*Instructions to follow*:
Of the material below, the lines to be retyped are those from the line containing "named by object" through the line containing "B) (m : Res", inclusive; reproduce them exactly.

*Data for review*:
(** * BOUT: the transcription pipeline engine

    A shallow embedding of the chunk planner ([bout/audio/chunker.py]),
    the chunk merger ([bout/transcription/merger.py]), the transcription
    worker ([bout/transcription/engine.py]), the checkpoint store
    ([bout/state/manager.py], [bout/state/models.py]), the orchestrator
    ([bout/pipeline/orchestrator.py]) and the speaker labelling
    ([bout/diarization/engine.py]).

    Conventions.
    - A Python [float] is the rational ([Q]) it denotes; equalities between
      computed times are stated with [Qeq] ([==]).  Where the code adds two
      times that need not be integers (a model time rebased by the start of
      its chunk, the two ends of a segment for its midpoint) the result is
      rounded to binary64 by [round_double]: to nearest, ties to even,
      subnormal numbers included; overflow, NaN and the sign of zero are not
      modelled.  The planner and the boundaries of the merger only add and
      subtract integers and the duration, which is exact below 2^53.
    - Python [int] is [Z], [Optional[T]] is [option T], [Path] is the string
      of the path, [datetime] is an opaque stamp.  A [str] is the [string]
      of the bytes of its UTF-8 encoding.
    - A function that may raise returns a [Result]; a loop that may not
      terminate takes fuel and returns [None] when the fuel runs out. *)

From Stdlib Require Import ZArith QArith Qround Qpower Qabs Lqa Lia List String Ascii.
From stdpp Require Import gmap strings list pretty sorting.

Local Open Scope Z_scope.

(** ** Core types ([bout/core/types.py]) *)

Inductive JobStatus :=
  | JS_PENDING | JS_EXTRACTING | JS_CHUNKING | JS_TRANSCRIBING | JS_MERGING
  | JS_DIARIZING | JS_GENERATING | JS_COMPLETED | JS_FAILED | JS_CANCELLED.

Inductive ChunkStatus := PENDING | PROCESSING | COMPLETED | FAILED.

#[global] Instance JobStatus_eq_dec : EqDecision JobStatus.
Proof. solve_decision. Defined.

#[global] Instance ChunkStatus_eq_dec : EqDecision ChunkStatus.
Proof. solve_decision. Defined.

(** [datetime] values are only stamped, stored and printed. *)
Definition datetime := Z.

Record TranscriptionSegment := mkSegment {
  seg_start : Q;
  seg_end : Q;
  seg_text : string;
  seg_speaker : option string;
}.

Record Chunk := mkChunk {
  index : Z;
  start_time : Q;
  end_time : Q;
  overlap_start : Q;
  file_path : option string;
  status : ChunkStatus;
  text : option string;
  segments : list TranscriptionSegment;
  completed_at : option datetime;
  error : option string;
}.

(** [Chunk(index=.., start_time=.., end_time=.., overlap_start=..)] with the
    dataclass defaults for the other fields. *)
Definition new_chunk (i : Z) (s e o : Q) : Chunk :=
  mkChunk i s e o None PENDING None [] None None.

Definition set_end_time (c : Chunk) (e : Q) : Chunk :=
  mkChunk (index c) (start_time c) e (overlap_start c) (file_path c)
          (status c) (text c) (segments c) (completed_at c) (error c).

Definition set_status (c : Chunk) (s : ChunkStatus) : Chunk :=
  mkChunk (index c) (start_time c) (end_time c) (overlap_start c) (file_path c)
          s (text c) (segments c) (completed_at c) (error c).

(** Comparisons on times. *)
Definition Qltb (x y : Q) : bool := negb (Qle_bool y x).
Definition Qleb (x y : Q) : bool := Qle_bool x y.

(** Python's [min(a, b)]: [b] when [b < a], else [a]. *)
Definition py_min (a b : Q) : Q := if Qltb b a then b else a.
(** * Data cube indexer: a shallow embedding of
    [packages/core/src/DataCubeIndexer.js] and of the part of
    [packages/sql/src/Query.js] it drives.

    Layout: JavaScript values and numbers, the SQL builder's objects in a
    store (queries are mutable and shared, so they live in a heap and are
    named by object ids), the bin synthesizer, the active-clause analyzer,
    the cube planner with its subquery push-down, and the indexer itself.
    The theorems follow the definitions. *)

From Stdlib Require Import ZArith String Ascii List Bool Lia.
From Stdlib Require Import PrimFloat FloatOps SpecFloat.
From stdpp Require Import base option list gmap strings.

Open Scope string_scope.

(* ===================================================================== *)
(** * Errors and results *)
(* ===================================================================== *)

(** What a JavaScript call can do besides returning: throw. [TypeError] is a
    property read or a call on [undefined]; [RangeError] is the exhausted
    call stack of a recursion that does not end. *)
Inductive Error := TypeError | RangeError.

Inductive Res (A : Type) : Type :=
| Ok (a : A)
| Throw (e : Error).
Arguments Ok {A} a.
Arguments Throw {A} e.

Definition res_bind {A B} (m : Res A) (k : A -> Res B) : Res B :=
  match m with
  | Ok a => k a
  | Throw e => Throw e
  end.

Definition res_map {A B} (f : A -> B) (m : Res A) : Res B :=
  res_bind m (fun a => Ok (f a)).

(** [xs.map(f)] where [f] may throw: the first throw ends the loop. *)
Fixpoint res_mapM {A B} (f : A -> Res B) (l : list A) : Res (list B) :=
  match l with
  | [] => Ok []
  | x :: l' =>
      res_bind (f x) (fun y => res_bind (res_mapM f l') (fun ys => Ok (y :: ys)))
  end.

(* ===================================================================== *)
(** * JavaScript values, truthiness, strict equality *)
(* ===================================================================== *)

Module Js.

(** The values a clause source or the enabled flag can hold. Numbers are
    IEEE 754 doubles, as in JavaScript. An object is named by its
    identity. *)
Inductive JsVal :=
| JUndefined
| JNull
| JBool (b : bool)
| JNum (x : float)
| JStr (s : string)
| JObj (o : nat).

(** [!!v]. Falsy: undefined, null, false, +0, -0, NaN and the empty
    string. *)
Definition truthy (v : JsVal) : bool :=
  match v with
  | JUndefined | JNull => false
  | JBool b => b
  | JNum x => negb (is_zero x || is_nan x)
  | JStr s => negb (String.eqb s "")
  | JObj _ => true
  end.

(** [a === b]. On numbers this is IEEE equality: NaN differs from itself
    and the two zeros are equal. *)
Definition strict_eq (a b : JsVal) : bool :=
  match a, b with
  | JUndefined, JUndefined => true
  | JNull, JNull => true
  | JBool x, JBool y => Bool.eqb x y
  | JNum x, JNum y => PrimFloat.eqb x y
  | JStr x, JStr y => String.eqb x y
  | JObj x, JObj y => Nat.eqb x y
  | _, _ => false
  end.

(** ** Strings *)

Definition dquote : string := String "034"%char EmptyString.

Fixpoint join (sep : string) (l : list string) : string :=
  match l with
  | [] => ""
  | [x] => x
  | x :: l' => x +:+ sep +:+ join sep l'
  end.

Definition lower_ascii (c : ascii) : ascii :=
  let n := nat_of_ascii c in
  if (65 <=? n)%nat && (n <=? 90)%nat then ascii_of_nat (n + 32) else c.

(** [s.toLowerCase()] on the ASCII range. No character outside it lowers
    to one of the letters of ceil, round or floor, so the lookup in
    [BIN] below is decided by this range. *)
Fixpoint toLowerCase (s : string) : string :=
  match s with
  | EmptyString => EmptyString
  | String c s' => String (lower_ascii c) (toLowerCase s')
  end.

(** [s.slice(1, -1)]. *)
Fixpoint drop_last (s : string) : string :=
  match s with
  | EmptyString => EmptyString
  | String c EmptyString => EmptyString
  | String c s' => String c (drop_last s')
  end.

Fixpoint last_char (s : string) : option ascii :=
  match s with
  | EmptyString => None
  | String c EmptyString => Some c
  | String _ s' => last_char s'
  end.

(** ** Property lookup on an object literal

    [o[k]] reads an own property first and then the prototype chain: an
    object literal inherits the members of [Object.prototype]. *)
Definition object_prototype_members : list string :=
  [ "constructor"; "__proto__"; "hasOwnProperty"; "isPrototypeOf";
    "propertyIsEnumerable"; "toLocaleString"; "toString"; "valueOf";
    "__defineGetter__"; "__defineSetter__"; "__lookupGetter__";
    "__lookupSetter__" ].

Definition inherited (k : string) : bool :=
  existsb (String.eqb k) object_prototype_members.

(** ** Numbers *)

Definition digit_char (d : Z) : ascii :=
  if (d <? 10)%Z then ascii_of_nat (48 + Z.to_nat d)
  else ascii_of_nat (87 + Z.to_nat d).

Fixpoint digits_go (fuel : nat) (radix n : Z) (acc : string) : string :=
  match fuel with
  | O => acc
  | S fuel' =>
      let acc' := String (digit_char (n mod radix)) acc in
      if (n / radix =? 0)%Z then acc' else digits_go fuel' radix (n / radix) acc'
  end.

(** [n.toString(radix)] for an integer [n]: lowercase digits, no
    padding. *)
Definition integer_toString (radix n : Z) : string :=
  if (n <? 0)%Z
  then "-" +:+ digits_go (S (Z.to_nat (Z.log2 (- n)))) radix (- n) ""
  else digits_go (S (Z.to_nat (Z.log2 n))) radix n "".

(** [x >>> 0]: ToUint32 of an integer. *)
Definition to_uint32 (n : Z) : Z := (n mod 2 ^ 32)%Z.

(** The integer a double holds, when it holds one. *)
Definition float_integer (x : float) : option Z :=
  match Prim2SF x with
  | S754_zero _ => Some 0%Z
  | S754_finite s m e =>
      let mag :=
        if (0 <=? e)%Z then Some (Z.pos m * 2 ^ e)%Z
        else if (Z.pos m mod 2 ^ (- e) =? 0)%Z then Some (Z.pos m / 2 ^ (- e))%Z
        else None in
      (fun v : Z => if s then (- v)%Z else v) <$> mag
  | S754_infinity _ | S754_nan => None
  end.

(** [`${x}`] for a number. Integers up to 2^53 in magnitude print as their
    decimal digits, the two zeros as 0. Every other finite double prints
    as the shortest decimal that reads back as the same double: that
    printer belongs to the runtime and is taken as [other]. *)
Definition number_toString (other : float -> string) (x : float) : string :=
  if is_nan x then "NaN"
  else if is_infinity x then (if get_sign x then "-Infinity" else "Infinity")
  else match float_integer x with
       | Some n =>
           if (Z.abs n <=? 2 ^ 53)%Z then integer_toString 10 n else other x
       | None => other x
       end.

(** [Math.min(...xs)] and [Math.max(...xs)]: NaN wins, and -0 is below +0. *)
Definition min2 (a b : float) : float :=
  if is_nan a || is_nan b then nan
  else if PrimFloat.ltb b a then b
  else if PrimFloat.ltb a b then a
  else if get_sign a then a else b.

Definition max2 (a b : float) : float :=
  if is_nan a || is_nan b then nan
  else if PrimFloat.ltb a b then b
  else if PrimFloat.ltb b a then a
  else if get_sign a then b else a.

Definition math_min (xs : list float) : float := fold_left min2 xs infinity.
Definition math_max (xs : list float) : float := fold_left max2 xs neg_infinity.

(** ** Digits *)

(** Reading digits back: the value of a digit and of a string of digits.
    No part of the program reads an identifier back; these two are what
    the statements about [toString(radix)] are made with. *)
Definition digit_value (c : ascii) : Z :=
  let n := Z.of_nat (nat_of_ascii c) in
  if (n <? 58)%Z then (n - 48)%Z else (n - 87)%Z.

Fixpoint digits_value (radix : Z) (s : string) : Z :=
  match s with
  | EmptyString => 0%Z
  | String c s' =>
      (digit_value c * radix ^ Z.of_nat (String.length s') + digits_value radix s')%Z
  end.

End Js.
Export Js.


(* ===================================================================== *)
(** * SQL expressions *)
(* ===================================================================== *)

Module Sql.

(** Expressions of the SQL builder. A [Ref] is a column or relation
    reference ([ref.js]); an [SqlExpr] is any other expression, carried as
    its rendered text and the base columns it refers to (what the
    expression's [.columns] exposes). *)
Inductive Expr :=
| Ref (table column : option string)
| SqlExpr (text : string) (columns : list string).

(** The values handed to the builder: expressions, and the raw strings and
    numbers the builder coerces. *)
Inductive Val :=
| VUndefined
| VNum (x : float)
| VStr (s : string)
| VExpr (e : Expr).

*Exercise result*:
    named by object ids), the bin synthesizer, the active-clause analyzer,
    the cube planner with its subquery push-down, and the indexer itself.
    The theorems follow the definitions. *)

From Stdlib Require Import ZArith String Ascii List Bool Lia.
From Stdlib Require Import PrimFloat FloatOps SpecFloat.
From stdpp Require Import base option list gmap strings.

Open Scope string_scope.

(* ===================================================================== *)
(** * Errors and results *)
(* ===================================================================== *)

(** What a JavaScript call can do besides returning: throw. [TypeError] is a
    property read or a call on [undefined]; [RangeError] is the exhausted
    call stack of a recursion that does not end. *)
Inductive Error := TypeError | RangeError.

Inductive Res (A : Type) : Type :=
| Ok (a : A)
| Throw (e : Error).
Arguments Ok {A} a.
Arguments Throw {A} e.

Definition res_bind {A B} (m : Res A) (k : A -> Res B) : Res B :=
  match m with
  | Ok a => k a
  | Throw e => Throw e
  end.

Definition res_map {A B} (f : A -> B) (m : Res A) : Res B :=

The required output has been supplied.